Saved data entries:
· · · · · · ·

(** A read answers with bytes of the right hash, or every replica that holds
    the digest failed to answer. *)
Lemma read_replicas_spec d ns p :
  pool_ok p → NoDup (node_id <$> ns) →
  wp (read_replicas d ns)
     (λ o p', pool_ok p' ∧ pool_le p p' ∧
        match o with
        | Some b => sha256_hex b = hash d ∧ blob_fits b ∧ ∃ n, n ∈ ns ∧ node_has p d n = true
        | None => ∀ n c, n ∈ ns → p !! node_id n = Some c → cas_has c d = true →
                    returned (batch_read_blobs [d] c) = None
        end)
     (λ _ _, False) p.
Proof.
  intros Hp Hn. revert p Hp. induction ns as [|n ns IH]; intros p Hp; cbn [read_replicas].
  { wp_step. split_and!; [done|done|]. by intros n c ?%elem_of_nil. }
  rewrite fmap_cons in Hn. apply NoDup_cons in Hn as [Hn Hns].
  assert (∀ n' c', n' ∈ ns → <[node_id n := c']> p !! node_id n' = p !! node_id n') as Hother.
  { intros n' c' Hn'. apply lookup_insert_ne. intros Heq. apply Hn. rewrite Heq. by apply list_elem_of_fmap_2. }
  wp_step. apply wp_at_node.
  { intros HN. eapply wp_mono; [by apply IH| |done]. intros [b|] p' (? & ? & Ho); (split; [done|split; [done|]]).
    - destruct Ho as (? & ? & n' & ? & ?). split_and!; [done|done|]. exists n'. split; [by apply elem_of_cons; right|done].
    - intros n' c [->|Hn']%elem_of_cons Hc; [congruence|]. by apply (Ho n'). }
  intros c Hc.
  assert (∀ c', cas_ok c' → (∀ d, cas_has c' d = cas_has c d) →
    (cas_has c d = true → returned (batch_read_blobs [d] c) = None) →
    wp (read_replicas d ns) (λ o p', pool_ok p' ∧ pool_le p p' ∧
        match o with
        | Some b => sha256_hex b = hash d ∧ blob_fits b ∧ ∃ n', n' ∈ n :: ns ∧ node_has p d n' = true
        | None => ∀ n' c, n' ∈ n :: ns → p !! node_id n' = Some c → cas_has c d = true →
                    returned (batch_read_blobs [d] c) = None
        end) (λ _ _, False) (<[node_id n := c']> p)) as Hnext.
  { intros c' Hok Hsame Hnone. eapply wp_mono; [by apply IH, pool_ok_insert| |done].
    intros o p' (? & Hle & Ho). split_and!; [done|etrans; [|done]; eapply pool_le_insert; [done|intros d'; by rewrite Hsame]|].
    destruct o as [b|].
    - destruct Ho as (? & ? & n' & Hn' & Hhas). split_and!; [done|done|]. exists n'. split; [by apply elem_of_cons; right|].
      unfold node_has in *. by rewrite Hother in Hhas.
    - intros n' c2 [->|Hn']%elem_of_cons Hc2; [simplify_eq; done|]. apply (Ho n'); [done|by rewrite Hother]. }
  pose proof (batch_read_spec [d] c (Hp _ _ Hc)) as Hread. unfold wp in Hread. unfold wp at 1.
  destruct (batch_read_blobs [d] c) as [c' [rs|e|]] eqn:Hrun; [| |done].
  - destruct Hread as [[Hok Hsame] Hrs]. apply Forall2_cons_inv_l in Hrs as (r & ? & Hr & ->%Forall2_nil_inv_l & ->).
    simpl. destruct r as [b|e|]; [|apply Hnext; [done|done|]|done].
    + destruct Hr as (Hhas & Hh & Hf). wp_step.
      split_and!; [by apply pool_ok_insert|eapply pool_le_insert; [done|intros d'; by rewrite Hsame]|done|done|].
      exists n. split; [by apply elem_of_cons; left|]. unfold node_has. by rewrite Hc.
    + destruct Hr as [Hhas _]. congruence.
  - destruct Hread as [Hok Hsame]. by apply Hnext.
Qed.

(** Every acknowledged entry of a batch is on a quorum of its replicas. *)
Definition batch_on_quorums (t : Topology) (p : StaticPool C) (bs : list (Digest * bytes))
    (rs : list UpdateResult) : Prop :=
  Forall2 (λ q r, ur_digest r = q.1 ∧
    (status_ok r = true → q.1 = Digest_of q.2 ∧ 0 < write_quorum t ∧
       (N.to_nat (write_quorum t) ≤ length (filter (λ n, node_has p q.1 n = true) (rep_replicas_for t q.1)))%nat)) bs rs.

Lemma batch_on_quorums_le t p p' bs rs : pool_le p p' → batch_on_quorums t p bs rs → batch_on_quorums t p' bs rs.
Proof.
  intros Hle. unfold batch_on_quorums. intros Hb. eapply Forall2_impl; [exact Hb|].
  intros q r [? Hq]. split; [done|]. intros Hs. destruct (Hq Hs) as (? & ? & Hlen). split_and!; [done|done|].
  etrans; [exact Hlen|]. clear Hlen Hq. induction (rep_replicas_for t q.1) as [|n ns IH]; [done|]. rewrite !filter_cons.
  case_decide as Hn; [|case_decide; simpl; lia]. rewrite decide_True by (by eapply node_has_le). simpl. lia.
Qed.

Lemma rp_update_spec bs (s : ReplicatedCas C) :
  pool_ok (pool s) → Forall (λ q, blob_fits q.2) bs →
  wp (rp_batch_update_blobs bs)
     (λ rs s', pool_ok (pool s') ∧ pool_le (pool s) (pool s') ∧ topology s' = topology s
        ∧ batch_on_quorums (topology s) (pool s') bs rs)
     (λ _ _, False) s.
Proof.
  intros Hp Hfit. rewrite Forall_forall in Hfit. unfold rp_batch_update_blobs.
  apply (wp_mapM_pre _ (λ bs rs s', pool_ok (pool s') ∧ pool_le (pool s) (pool s') ∧ topology s' = topology s
        ∧ batch_on_quorums (topology s) (pool s') bs rs)); [split_and!; [done|done|done|constructor]|].
  intros pre [d b] rs s1 (Hp1 & Hle1 & Ht1 & Hb1) Hin.
  eapply wp_mono; [apply rp_update_one_spec; [done|by apply (Hfit (d, b))]| |done].
  intros r s2 (Hp2 & Hle2 & Ht2 & Hd & Hr). rewrite Ht1 in *.
  split_and!; [done|by etrans|congruence|]. apply Forall2_app; [by eapply batch_on_quorums_le|].
  apply Forall2_cons. split; [done|constructor].
Qed.

Lemma replicas_NoDup t d : NoDup (node_id <$> nodes t) → NoDup (node_id <$> rep_replicas_for t d).
Proof.
  intros Hn. unfold rep_replicas_for. rewrite replicas_for_ranking. apply (ranking_NoDup d) in Hn.
  rewrite <-(take_drop (N.to_nat (replication_factor t)) (ranking _ _)) in Hn.
  rewrite fmap_app in Hn. by apply NoDup_app in Hn as [? _].
Qed.

(** With fewer than a quorum of the nodes lost, one that holds the blob is left. *)
Lemma quorum_survivor t p d (down : gset string) :
  NoDup (node_id <$> nodes t) →
  (N.to_nat (write_quorum t) ≤ length (filter (λ n, node_has p d n = true) (rep_replicas_for t d)))%nat →
  N.of_nat (size down) < write_quorum t →
  ∃ n, n ∈ rep_replicas_for t d ∧ node_has p d n = true ∧ node_id n ∉ down.
Proof.
  intros Hn Hq Hdown. set (hs := filter (λ n, node_has p d n = true) (rep_replicas_for t d)) in *.
  assert (NoDup (node_id <$> hs)) as Hnd.
  { by apply filter_NoDup_ids, replicas_NoDup. }
  destruct (decide (Exists (λ n, node_id n ∉ down) hs)) as [He|He].
  - apply Exists_exists in He as (n & [? ?]%list_elem_of_filter & ?). eauto.
  - exfalso. apply not_Exists_Forall in He; [|solve_decision]. rewrite Forall_forall in He.
    assert (list_to_set (node_id <$> hs) ⊆ down) as Hsub.
    { intros id. rewrite elem_of_list_to_set. intros (n & -> & Hin)%list_elem_of_fmap.
      destruct (decide (node_id n ∈ down)); [done|]. by destruct (He n Hin). }
    apply subseteq_size in Hsub. rewrite size_list_to_set, length_fmap in Hsub by done. lia.
Qed.

End replicated_spec.

(** ** Repair *)

Section repair_spec.
Context {C : Type} `{CasListSpec C} `{Sha256Bytes}.
Implicit Types (p : StaticPool C).

Definition holds p (id : string) (d : Digest) : Prop := ∃ c, p !! id = Some c ∧ cas_has c d = true.

(** Nothing is lost, and only the target gains. *)
Definition repairs (target : string) p p' : Prop :=
  pool_le p p' ∧ ∀ id d, id ≠ target → holds p' id d → holds p id d.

· · · · · · ·

EXERCISE OBJECTIVE:
An exact number is called for here: how many lines across the records contain the word "target". Nothing else belongs in the answer.

FINISHED TASK:
3